Autoconvochiamoci. Chi è d’accordo alzi la mano (via internet). Ci siamo già riusciti, ripeteremo il miracolo.
Abbiamo i programmi alternativi e gli uomini e le donne, ci manca l’organizzazione. Con l’organizzazione poniamo le basi per la creazione dal basso di una nuova classe dirigente che faccia fuori l’insopportabile occupazione del potere a tutti i livelli amministrativi e statali. Non siamo velleitari: proponiamoci solo di porre le basi. Nessuno vorrebbe abolire i partiti. Rivoltarli come un calzino, sì.
Pensare globalmente e agire localmente: abbiamo sempre detto, però più che mai è tempo che la dimensione locale diventi quella nazionale. Come indirizza l’esito dei referendum. Se invece continuiamo a ragionare per compartimenti stagni, ognuno curando il proprio “bene comune”, non faremo molta strada, né globalmente né localmente.

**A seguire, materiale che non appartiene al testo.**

(* ===== verification/Prelude.v ===== *)
(** * Augyang: from Augeas lenses to YANG modules

    ** The program

    [augyang] reads a lense of Augeas (libaugeas gives it as a graph of [struct
    lens]) and prints a YANG module.  The path of the data is:

    - [src/common.c], [src/parse_regex.c]: the patterns of [key] lenses are split
      into the identifiers that they stand for; the result is the translation table
      ([struct ay_transl]).
    - [src/augyang.c], first part: the lenses are copied into an array in preorder,
      the tree of lnodes; the tree of ynodes is created from it.
    - [src/augyang.c], second part: about forty transformations turn the tree of
      ynodes into the tree of a YANG module.  They share the edits of the array, the
      queries, the dictionaries of [src/common.c] and the rules that say how many
      nodes a transformation inserts.
    - [src/print_yang.c]: names the nodes and prints the module.
    - [src/main.c]: finds the modules of Augeas, translates and writes each of them;
      [src/debug.c]: prints the trees for the developer.
    - [srds_augeas/]: a datastore plug-in of sysrepo.  From a printed module it makes
      augnodes, which say what each schema node is in Augeas; following them, the
      content of configuration files is converted into data of YANG, and changes of
      the data into changes of the files.
    - [srplgd_augeas/]: a daemon plug-in that restarts services whose files changed.

    ** How C is modelled

    A C function is a function to [res]: [Ok] is a returned value, [Err] a returned
    error code, [Fault] a step outside of defined C or a failed assertion.  Objects
    that are changed in place are passed in and returned.  An array is a list and a
    pointer into it an index ([None] is NULL); the access of an element that is not
    allocated is [Fault OutOfBounds].  The trees of lnodes and ynodes and of pnodes
    are arrays with indices for the pointers ([Preorder]), because the code moves
    elements with [memmove] and repairs the pointers afterwards; the model does the
    same, and so an index that is held over a move is as stale as the pointer.  When
    [realloc] moves the array of ynodes itself, the pointers that the copied nodes hold
    become arbitrary indices ([reserve]), until the tree is corrected.
    [struct ay_ynode_root] lies over the first ynode: the root's [snode] is the first
    lnode, its [label] and [value] are the dictionaries, which are no lnodes
    ([with_dictionaries], [with_ltree]); the counter and the size of the array, which
    take the place of [id] and [when_val], are members of [ytree], and nothing that the
    theorems speak of moves or copies the root.
    Characters are bytes, strings end before the first NUL ([CString]); fixed
    buffers are lists with the terminator.  32-bit and 64-bit counters wrap with
    [u32] and [u64]; shifts of a 64-bit word by 64 or more are [Fault BadShift].

    Loops that are structural recursions in the source (over a string, over an array)
    are structural here.  The others have fuel and give [Fault OutOfFuel] without it;
    each is started with a bound computed from its input, mostly the number of
    elements of the array, or one more, since the pointers of a tree move strictly
    forward or strictly backward ([Runs]).  A theorem of the form [runs Q r] includes that
    the fuel is enough.  The plug-ins work on data of libyang and Augeas, whose size the
    code does not know: their fuel is a parameter, and a theorem holds for all fuel
    (when it is about what cannot happen) or states that enough fuel exists, or how
    much it is.  A loop of the code that can run forever is a model that runs
    out of fuel, and is listed with the departures below.

    Assumptions: [malloc], [realloc] and [strdup] succeed; the "C" locale; sizes of
    the LP64 model with [int] of 32 bits and little-endian bytes; trees with fewer
    than 2^32 nodes; NDEBUG is not set, so that [assert] is checked.

    ** The files

    - [Prelude] (this file): outcomes, the result monad, checked access, wrapping.
      [CString]: strings, [ctype.h], buffers.  [Common]: error codes, data and small
      functions of [src/common.c] and [src/common.h].
    - [ParseRegex] is [src/parse_regex.c].  [PatternFacts], [Bitset], [TokenCounts],
      [PatternTokens], [QmTokens] and [TokenKinds] prove a contract for tokens and its
      instances; [PatternSpec] and [PatternBounds] hold the theorems: the identifiers
      of a pattern, the selected alternative, the limits at which the code overflows
      its buffers or its counters, the end of the loops.
    - [Preorder], [PreorderFacts], [Runs]: trees in arrays, for lnodes, ynodes and
      pnodes.
    - [Ynode]: the edits of the tree of ynodes ([ay_ynode_insert_*], [ay_ynode_copy_*],
      [ay_ynode_move_subtree*], [ay_ynode_delete_*], [ay_ynode_trans_insert] of
      [src/augyang.c]).  [YnodeFacts] and [YnodeSpec] give each a contract on rose
      trees, [YnodeTheorems] relates sequences of edits to a transition system on
      trees (a refinement) and keeps the identifiers unique, [YnodeMove] and
      [YnodeOrder] treat moves, the reversal of siblings and the repair of pointers.
    - [Lnode], [LnodeFacts], [LnodeTheorems]: lenses, lnodes, labels and values.
    - [Forest], [ForestSpec], [ForestTree], [ForestTheorems]: [ay_ynode_create_tree].
    - [YnodeQuery], [YnodeRules], [YnodeMandatory]: comparisons, rules, mandatory
      statements and conditions; [QueryFacts], [QueryTheorems], [RuleTheorems],
      [TypeTheorems], [MandatoryTheorems]: they end on every tree, what equality of
      subtrees means, that a transformation gets the space it asks for, wherever
      [realloc] moves the array, and which tree is left of one with nodes of unknown
      type ([types_known]).
    - [Dnode], [DnodeTheorems]: the dictionaries, down to the bytes that [memmove]
      moves.
    - [TransBase], [TransChoice], [TransCase], [TransMerge], [TransForm], [TransGroup]:
      the transformations, in the order of [ay_ynode_transformations].  [Edits] is the
      logic for a pass that edits at many places: what it knows of the array is that it
      represents a tree, and of how many nodes.  [Shape] looks at the array as nested
      intervals, without the data, and gives the moves and copies a contract there;
      [TreeEdits] has the contracts of all edits in this form and the rules for loops
      that go on while nodes come and go.
    - [PassTheorems], [CasePasses]: 19 of the 29 transformations end on every tree, and
      if they return, it is a tree again; [PipelineTheorems] composes them with the space
      that their rules reserve ([transformations_keep_tree]), which need not be enough:
      assertions may fail.  The other ten rely on what
      the transformations before them leave (the label of the root, identifiers, the
      nodes behind a branch) or may not end on every tree; the theorem does not speak of
      them.  The insertion of keys and values needs no more space than its rule counts
      ([keys_and_values_fit]).
    - [Ident], [IdentTheorems], [Regex], [RegexTheorems]: [src/print_yang.c] as far as
      identifiers and regular expressions are concerned: the buffers hold, the
      conversion equals a function on strings, a pattern is printed as the quoted
      pattern of YANG.
    - [Pnode], [PnodeTheorems]: [src/terms.c].  The terms of the syntax tree of
      libaugeas are put in preorder into an array of pnodes, each with the binding
      that it belongs to ([term_tree_created]); then lnodes and snodes are connected
      with them, and subtractions and references are resolved.
    - [Names]: the identifier of a node from its lenses, its terms and its
      descendants ([ay_get_yang_ident]); [Idents]: all nodes in turn, and the numbers
      behind equal identifiers; [NamesTheorems]: which siblings count as nodes with
      one parent, the room for the number.  [TransIdent]: the transformations that
      need identifiers, and all transformations in their order
      ([ay_ynode_transformations]) on the record [pipeline].
    - [PrintTypes], [Printer]: the printing of types and of statements.  A printing
      function is a computation with the printer as state (text, indentation, flags of
      the terms) that is also known after an error ([coded]), because the code goes on
      printing with some errors kept for the end and others ignored.
      [PrintTheorems]: a printed node leaves the indentation as it was, with the
      blocks of choices closed ([children_nested]).
    - [Debug], [DebugTheorems]: [src/debug.c].  The callbacks of a printer are fields of
      a record, and the functions that reach the next nodes have the height of the tree
      as fuel.  Following the links of the lnodes prints the same text as following the
      lenses, so that the comparison in [ay_test_lnode_tree] agrees ([lnode_tree_agrees]).
    - [Augyang]: [augyang_print_yang], from the module to the text.  Lenses, the syntax
      tree, the loaded modules and the text of a regular expression (libaugeas) are
      arguments, and so is what [realloc] gives: whether the array moved, what
      old pointers then are, and the content of new elements.
    - [Main], [MainTheorems]: [src/main.c].  The search path is memory with a recorded
      length; the iterators, the options and the loop over the modules are functions to
      the list of what is written to files and streams.  Directories, libaugeas, libyang
      and the translation are members of the class [System].  From the third directory
      on a path is lost ([later_paths_lost]); the names of files fit into the buffer
      that is computed for them ([file_names_fit]; the fuel of the loop is the number of
      arguments).
    - [SrdsCommon], [SrdsTheorems]: [srds_augeas/srdsa_common.c], the functions shared
      by the parts of the datastore plug-in.  System calls and libaugeas are
      parameters.  A label is decoded, or never ([label_node_decoded]); a copied file
      is complete in the end when the system makes progress ([cp_path_completes]).
    - [SrdsInit], [SrdsInitTheorems]: [srds_augeas/srdsa_init.c], the augnodes that are
      made of a module, in an array with indices for the pointers.  They are the tree of
      its schema nodes without those that Augeas does not have
      ([augnodes_are_schema_tree]).
    - [SrdsLoad], [SrdsLoadTheorems]: [srds_augeas/srdsa_load.c].  The labels of Augeas are
      an array whose entries are taken: which ones is described by a relation that follows
      the augnodes ([labels_converted]); a node with a data path takes them in the order
      of the file ([values_in_order]).  The recursion over augnodes has fuel for its depth.
    - [SrdsStore], [SrdsStoreTheorems]: [srds_augeas/srdsa_store.c].  A difference is
      applied to Augeas; a change of one instance whose paths need no preparation makes
      the calls of its abstract plan ([changes_applied]); the paths that are prepared,
      and those that are not ([prepared_paths]).
    - [SrdsAugeas], [SrdsAugeasTheorems]: [srds_augeas/srds_augeas.c], the callbacks on the
      record [plugin] of augnodes, indices and files, and [ay_startup.c].  The recovery
      restores every backup if the file system works ([recover_restores]); the time of
      the last change is never found ([last_modif_fails]).
    - [Srplgd], [SrplgdTheorems]: [srplgd_augeas/], the daemon plug-in: the table of
      services, the callbacks that restart or signal a service, the subscriptions.

    ** Departures of the code from its intention

    Several theorems state what the code does where that is not what it means to do:
    [PatternSpec.last_nocase_overflows], [PatternBounds.question_mark_limits],
    [PatternBounds.qm_identifier_of_64_overflows], [PatternBounds.vbar_qm_overflows],
    [ForestTheorems.recursion_at_the_end_fails],
    [MandatoryTheorems.node_behind_choice_skipped],
    [DnodeTheorems.later_key_lost], [RegexTheorems.escaped_parenthesis_lost],
    [NamesTheorems.number_ident_bounds],
    [PipelineTheorems.ordered_entries_lack_a_place],
    [PipelineTheorems.dictionary_read_as_lnode], [MainTheorems.later_paths_lost],
    [SrdsStoreTheorems.prepared_paths], [SrdsAugeasTheorems.last_modif_fails],
    [SrplgdTheorems.never_subscribed]; [PrintTheorems.children_nested] has the
    exception [error_lost].

    ** Not modelled

    - What happens in [augyang_print_yang] after an error of the creation of the tree of
      ynodes, whose code is not looked at: the dictionaries are then not allocated.
    - The freeing of memory, the wrappers without code of their own, and failures of
      [malloc] and [realloc].
    - The inputs of [augds_init] and [main] that only the tests of the repository use.
    - The installed modules, the scripts and the tests: data and glue.
 *)
From stdpp Require Export base list strings numbers option sets.
From Stdlib Require Export ZArith Lia Ascii.
From Stdlib Require String.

Saremo perdenti se non difendiamo, conquistiamo tutti i “beni comuni”. “Beni comuni” sono l’acqua, i servizi pubblici, l’aria, le energie, zero rifiuti, ma anche la salute, la sanità pubblica, i saperi, l’istruzione, ma anche il territorio, le fonti non rinnovabili, la vita del pianeta, gli ecosistemi, la biodiversità, ma anche il lavoro, la casa, il cibo, la sociodiversità, le relazioni sociali. Gli strumenti di conquista sono, dal basso, la partecipazione e la democrazia. Complessivamente, la difesa e la conquista , la riappropriazione e la messa in comune di questi “beni comuni” significano la conquista e la costruzione di un modello alternativo di politica e di sviluppo, alternativo all’espropriazione-privatizzazione capitalistica dei beni e dei luoghi comuni materiali e immateriali che si avvale (la “manovra”) della stessa provocata crisi economica e sociale per accrescere precarietà, povertà e profitti. Se tale è il progetto che ereditiamo dai referendum, non dobbiamo perdere tempo in compartimenti stagni, a lavorare separatamente chi per l’acqua, chi per le fonti rinnovabili, chi per i rifiuti ecc. Organizziamo la partecipazione, la democrazia. Organizziamoci, senza fonderci, conservando la propria specificità. Ma organizziamoci.